Ahsan Iqbal, WG’86, was elected to the National Assembly of Pakistan for the fourth time this past election. He is considered to be a close aide of the Prime Minister-elect Nawaz Sharif. Iqbal is currently the deputy secretary general of the Pakistan Muslim League-Nawaz (PML-N), which has emerged as the largest party in the National Assembly and is set to form the government. He has held several important positions in the past, which include being appointed the minister for education, deputy chairman of the planning commission, and the chief coordinator and author of the Vision 2010 for Pakistan. Iqbal successfully ran for re-election for the National Assembly from Narowal (NA-117), his constituency in rural Punjab. He bagged 94,744 votes against his closest opponent’s 51,838 votes. (Update: Iqbal was subsequently named federal minister for planning and development in the new cabinet.)

Dr. Miftah Ismail Ahmad, G’88, GrW’90, holds a Ph.D. in public finance from the Wharton School. While he did not run for elections directly in 2013, he was part of the election strategy team and the manifesto committee of the PML-N. He has played a vital role in defining the economic and energy policy of the party, and he represented PML-N on national television debates during the elections. He has served as the CEO of the Punjab Board of Investment and Trade and worked as an economist with the International Monetary Fund in the past.
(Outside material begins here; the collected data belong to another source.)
Lemma lockTeam_quiet t w :
  quiet w → run (lockTeam t) w = Some (Ok (Some (ref_of t w)), locked t w).
Proof.
  intros Hq. destruct (refTeamLock_quiet t w Hq) as (w' & E & Hf & Hs).
  unfold lockTeam. rewrite run_bind, E, run_bind.
  unfold send_or_done. rewrite run_blocking. unfold next_fault. rewrite Hf, Hs. done.
Qed.

Lemma tryLockTeam_quiet t w :
  quiet w → run (tryLockTeam t) w = Some (Ok (Some (ref_of t w)), locked t w).
Proof.
  intros Hq. destruct (refTeamLock_quiet t w Hq) as (w' & E & Hf & Hs).
  unfold tryLockTeam. rewrite run_bind, E, run_bind.
  unfold send_or_default. rewrite run_blocking, Hs. done.
Qed.

(** The lock given back after a body that left locks and channels alone. *)
Lemma unlock_quiet t w w1 :
  w_sched w1 = w_sched (locked t w) → w_chans w1 = w_chans (locked t w) →
  ∃ w2, run (unlock (ref_of t w)) w1 = Some (Ok tt, w2) ∧
    teamMu (w_sched w2) = ∅ ∧ w_chans w2 = w_chans w ++ [{| ch_cap := 1; ch_len := 0 |}] ∧
    w_db w2 = w_db w1 ∧ w_faults w2 = w_faults w1 ∧ w_clock w2 = w_clock w1 ∧
    w_wall w2 = w_wall w1 ∧ w_wgs w2 = w_wgs w1.
Proof.
  intros Hs Hc. unfold unlock. rewrite run_bind. unfold recv. simpl.
  unfold try_recv. rewrite Hc. simpl. rewrite lookup_last. simpl. rewrite insert_last.
  eexists. split; [done|]. unfold release_step. simpl. rewrite Hs. simpl.
  rewrite alter_last, lookup_last. simpl.
  split_and!; try done. by rewrite delete_singleton_eq.
Qed.

(** [with_team_lock] on a free team is its body between lock and unlock. *)
Lemma deferred_unlock_run {A} t (body : P World A) w r w1 :
  quiet w → run body (locked t w) = Some (r, w1) →
  w_sched w1 = w_sched (locked t w) → w_chans w1 = w_chans (locked t w) → w_faults w1 = [] →
  ∃ w2, run (defer (unlock (ref_of t w)) body) (locked t w) = Some (r, w2) ∧
    quiet w2 ∧ w_db w2 = w_db w1 ∧ w_clock w2 = w_clock w1 ∧ w_wall w2 = w_wall w1 ∧
    w_wgs w2 = w_wgs w1 ∧ (∃ l, w_chans w2 = w_chans w ++ l).
Proof.
  intros Hq E Hs Hc Hf. unfold defer. rewrite run_bind, run_try, E, run_bind.
  destruct (unlock_quiet t w w1 Hs Hc) as (w2 & E2 & H1 & H2 & H3 & H4 & H5 & H6 & H7).
  rewrite E2. exists w2. split; [by destruct r|]. split_and!; try done; [split; congruence|eauto].
Qed.

Lemma with_team_lock_run {A} t (body : P World A) w r w1 :
  quiet w → run body (locked t w) = Some (r, w1) →
  w_sched w1 = w_sched (locked t w) → w_chans w1 = w_chans (locked t w) → w_faults w1 = [] →
  ∃ w2, run (with_team_lock t body) w = Some (r, w2) ∧
    quiet w2 ∧ w_db w2 = w_db w1 ∧ w_clock w2 = w_clock w1 ∧ w_wall w2 = w_wall w1 ∧
    w_wgs w2 = w_wgs w1 ∧ (∃ l, w_chans w2 = w_chans w ++ l).
Proof.
  intros Hq E Hs Hc Hf. unfold with_team_lock. rewrite run_bind, lockTeam_quiet by done.
  by eapply deferred_unlock_run.
Qed.

(** ** Destroying one row *)

Section Destroy.
Context `{Libs} `{!ChallengeRuntime} `{Hrt : !RuntimeDestroys}.

Lemma DestroyInstance_run w id :
  w_faults w = [] →
  ∃ w', run (DestroyInstance id) w = Some (Ok tt, w') ∧
    instances (w_db w') = delete id (instances (w_db w)) ∧
    event (w_db w') = event (w_db w) ∧ inert (set_db (w_db w') w) w'.
Proof using Hrt.
  intros Hf. unfold DestroyInstance. rewrite run_bind.
  pose proof (Destroy_works w id Hf) as Hd. unfold wp in Hd.
  destruct (run (rt_Destroy id) w) as [[r w1]|]; [|done]. destruct Hd as [-> Hi].
  unfold map_err. rewrite run_bind, run_try, run_atomic. unfold DeleteInstance.
  rewrite query_nofault by (rewrite (inert_faults _ _ Hi); done). simpl.
  eexists. split; [done|]. simpl. rewrite (inert_db _ _ Hi). simpl.
  split_and!; try done. destruct Hi. by split.
Qed.

Lemma destroy_checked_run w id i el :
  w_faults w = [] → instances (w_db w) !! id = Some i →
  ∃ w', run (destroy_checked id el) w = Some (Ok (el i, false), w') ∧
    instances (w_db w') = (if el i then delete id (instances (w_db w)) else instances (w_db w)) ∧
    event (w_db w') = event (w_db w) ∧ inert (set_db (w_db w') w) w'.
Proof using Hrt.
  intros Hf Hi. unfold destroy_checked. rewrite run_bind, run_try, run_atomic.
  unfold GetInstanceByID. rewrite select_nofault by done. rewrite Hi. cbn [one].
  destruct (el i); cbn [negb]; [|by exists w; rewrite set_db_same].
  rewrite run_bind, run_try.
  destruct (DestroyInstance_run w id Hf) as (w' & -> & H1 & H2 & H3). eauto.
Qed.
—Ahmad I. ChaudharyAIC FB DP

Editor’s note: Ahmad I. Chaudhary is a finance and public policy professional enrolled in the MPA program at University of Pennsylvania’s Fels Institute of Government. He has experience in corporate finance advisory with KASB-Bank of America Merrill Lynch, Pakistan and Crosby Capital Pakistan. Ahmad is associated with the World Bank as a consultant in urban transport and is also a fellow at the Pakistan based think tank Institute of Democracy and Development. 

  • Hasan

    congrats to ahsan,love to see him successful

  • Efani

    I hope more and more educated class can bring more social economic reforms. Bigger issues are law and order and more importantly Energy Crisis.

    http://www.efani.com

  • Ahmad

    Yes, Moonis Elahi attended evening BBA classes at Wharton but he didn’t win a national seat. Another national assembly winner affiliated with Penn is Baligh ur Rehman EE’94. Hamid Yar Hiraj C’95 W’95 and Walid Iqbal W’88 also contested for national assembly but were unsuccessful.

  • Anwar Ul Haque

    The
    greatest remedy against corruption is Quran e majeed which is a cure of
    hearts! PML (N) Must this miraculous remedy. It has taseer of doing
    1000 months work in one night as happened in Prophet (s.a.w)’s time
    and… c the results…. unimaginable…

  • Meow

    What a honor for Wharton!

  • idealist

    Excuse me but eye-witness reported that he rigged elections massively by gaining supports from dacoits and corrupt land-lords over there that have kept the constituency under-developed over years where Mr.Ehsan have won more than two-three times. The situation of the people there is deplorable.